Today’s consumers are becoming increasingly demanding. A sharp rise in the number of on-demand services available to us has enabled shoppers to foster higher standards when it comes to the level of service they expect from retailers. From food delivery to laundry services, the number of opportunities at our fingertips is vast granting consumers the option to move to the next retailer if their needs are not met.
What’s more, the growth of these services has raised the bar for online commerce, pressuring retailers to compete to provide the best possible online customer experience. Indeed, 75% of customers agree that they expect uniformity when shopping online, via social, on mobile and in person. And what’s more, Gartner predicts that by 2018 more than 50% of organisations will implement significant business model changes to improve customer experiences to better blend online and offline.
An example of a retailer already putting this into practice is UK fashion brand, Oasis. The company has opted to arm its shop assistants instore with iPads for access to real-time product information with the ability to place an order online for the customer if it is not available instore. The brand has also implemented a ‘seek & search’ service for online shoppers to locate an item instore to be delivered to them, creating a seamless experience across its ecommerce site, mobile app and brick-and-mortar locations.
Whilst leading brands can strive to reach these high expectations, meeting them requires many components to come together successfully. And conversely, failure to maintain a seamless experience can result in a tangible dip in revenue. Tests from Amazon show that even a one second delay could cost them $1.6bn a year. To put this into perspective, if a retailer is making $100,000 per day online, a one second page delay could potentially cost $2.5 million in lost sales every year.
However, the impact of slow load times and performance issues is not only felt in direct loss of sales. As many as 46% of consumers have used social media to ‘call out’ brands for negative customer experience and 92% of people trust recommendations from their friends and family rather than marketing. Slow load speeds on an online retailer’s website not only drives away existing customers, but could also ruin a brand’s reputation and deter possible new customers.

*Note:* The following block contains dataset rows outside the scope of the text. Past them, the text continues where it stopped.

Lemma reverseAxes_preserves_inverses_witness :
  inverse (reverseAxes identity_projection)
    (forward (reverseAxes identity_projection) [Num (-71)%float; Num 41%float])
    = [Num (-71)%float; Num 41%float] /\
  forward (reverseAxes identity_projection)
    (inverse (reverseAxes identity_projection) [Num (-71)%float; Num 41%float])
    = [Num (-71)%float; Num 41%float].
Proof.
  apply (reverseAxes_preserves_inverses identity_projection).
  - intros a b. exists a, b. reflexivity.
  - intros a b. reflexivity.
  - intros a b. reflexivity.
Defined.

The key to retailers reaching the high consumer standards of today is for them to prioritise network and application health and ensure that they can withstand high levels of traffic. Traditional network management tools are unable to see beyond the corporate network boundary, limiting what the business can see. At ThousandEyes, we’ve surpassed this to provide visibility and insights into every network that retailers rely on, from the cloud service provider network and the corporate network all the way to the endpoint, unearthing degradation issues before performance problems arise.

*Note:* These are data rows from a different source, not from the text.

(** Nothing in the processing of a response raises outside [Exception]. *)
Lemma normalize_response_raises_Exception resp r :
  normalize_response resp = inl r -> is_Exception r = true.
Proof.
  unfold normalize_response, raise_for_status, response_json.
  destruct (is_success resp); simpl; [| by intros [= <-]].
  destruct (body resp) as [data|]; simpl; [| by intros [= <-]].
  destruct data; simpl; try by intros [= <-].
  destruct (dict_lookup "choices" fields) as [choices|]; simpl; [| by intros [= <-]].
  assert (Hm : forall choice,
    (let? message := getitem_str choice "message" in
     let? c := dict_get message "content" in
     let? rd := dict_get message "reasoning_details" in
     inr (Some {| content := c; reasoning_details := rd |})) = inl r ->
    is_Exception r = true).
  { intros choice. destruct choice; simpl; try by intros [= <-].
    destruct (dict_lookup "message" fields0) as [message|]; simpl;
      [| by intros [= <-]].
    destruct message; simpl; try by intros [= <-].
    by destruct (dict_lookup "content" fields1),
                (dict_lookup "reasoning_details" fields1). }
  destruct choices; simpl; try by intros [= <-].
  - destruct (String.get 0 s); simpl; by intros [= <-].
  - destruct (items !! 0); simpl; [apply Hm | by intros [= <-]].
Qed.

(** The model name in the payload is the one resolution gives. *)
Lemma request_for_model configs id msgs t req :
  request_for configs id msgs t = Some req ->
  model (req_json req) = (resolve configs id).2
  /\ messages (req_json req) = msgs
  /\ req_timeout req = t.
Proof.
  unfold request_for. destruct (resolve configs id) as [p m].
  destruct (registry_get p configs) as [cfg|]; [| done].
  by destruct (api_key cfg) as [[|a k]|]; [done | intros [= <-] | done].
Qed.

(** C5: an identifier that starts with no registered prefix resolves to
    the provider "openrouter" and keeps its full text as model name, and
    that text is the model name of the request sent for it. *)
Theorem resolve_default (configs : Registry) (model_identifier : string) :
  (forall q c, (q, c) ∈ configs ->
     startswith model_identifier (model_prefix c) = false) ->
  resolve configs model_identifier = ("openrouter", model_identifier)
  /\ forall msgs t req,
       request_for configs model_identifier msgs t = Some req ->
       model (req_json req) = model_identifier.
Proof.
  intros Hno.
  assert (Hr : resolve configs model_identifier = ("openrouter", model_identifier)).
  { unfold resolve. by rewrite scan_providers_no_match. }
  split; [exact Hr |].
  intros msgs t req Hreq.
  destruct (request_for_model _ _ _ _ _ Hreq) as (-> & _). by rewrite Hr.
Qed.

Lemma resolve_default_witness :
  resolve Examples.configs "gpt-4o" = ("openrouter", "gpt-4o")
  /\ forall msgs t req,
       request_for Examples.configs "gpt-4o" msgs t = Some req ->
       model (req_json req) = "gpt-4o".
Proof.
  apply (resolve_default Examples.configs "gpt-4o").
  intros q c Hin. apply list_elem_of_In in Hin. simpl in Hin.
  destruct Hin as [[= <- <-] | [[= <- <-] | [[= <- <-] | []]]]; reflexivity.
Defined.





(** A signal outside [Exception] raised by the transport passes through. *)
Lemma query_model_passes_BaseOnly {World} configs
    (transport : Request -> World -> PostOutcome * World)
    (stdout_encodes : Ascii.ascii -> bool)
    (exception_str : py_exception -> string)
    id msgs t (st : State World) req w n :
  request_for configs id msgs t = Some req ->
  transport req (world st) = (PostRaises (BaseOnly n), w) ->
  (query_model configs transport stdout_encodes exception_str
      id msgs t st).1 = inl (BaseOnly n).
Proof.
  intros Hreq Ht. by rewrite (query_model_with_request _ _ _ _ _ _ _ _ _ _ _ Hreq Ht).
Qed.




(** C6: a 2xx response whose body holds an object at
    [choices[0].message] makes [query_model] return the dict with that
    object's [content] and [reasoning_details], each [None] when the key is
    missing. *)
Theorem query_model_normalizes {World} configs
    (transport : Request -> World -> PostOutcome * World)
    (stdout_encodes : Ascii.ascii -> bool)
    (exception_str : py_exception -> string)
    id msgs t (st : State World) req resp w data fields :
  request_for configs id msgs t = Some req ->
  transport req (world st) = (PostReturns resp, w) ->
  is_success resp = true ->
  body resp = Some data ->
  (let? choices := getitem_str data "choices" in
   let? choice := getitem_int choices 0 in
   getitem_str choice "message") = inr (JObj fields) ->
  (query_model configs transport stdout_encodes exception_str id msgs t st).1
  = inr (Some {| content := default JNull (dict_lookup "content" fields);
                 reasoning_details :=
                   default JNull (dict_lookup "reasoning_details" fields) |}).
Proof.
  intros Hreq Ht Hs Hb Hm.
  rewrite (query_model_with_request _ _ _ _ _ _ _ _ _ _ _ Hreq Ht). simpl.
  rewrite (normalize_response_message _ _ _ Hs Hb Hm). simpl.
  by destruct (dict_lookup "content" fields),
              (dict_lookup "reasoning_details" fields).
Qed.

Presently, the retail industry is undertaking the difficult task of rapidly adopting new technology in order to drive innovation that ultimately boosts customer engagement, sales and most importantly, loyalty. Visibility of the whole network, from public internet to endpoint, gives engineers the power to identify problem areas before they impact user experience and to easily see the cause if an issue does arise. It’s down to network intelligence to give retailers assurance that their revenues won’t fall to the mercy of their networks.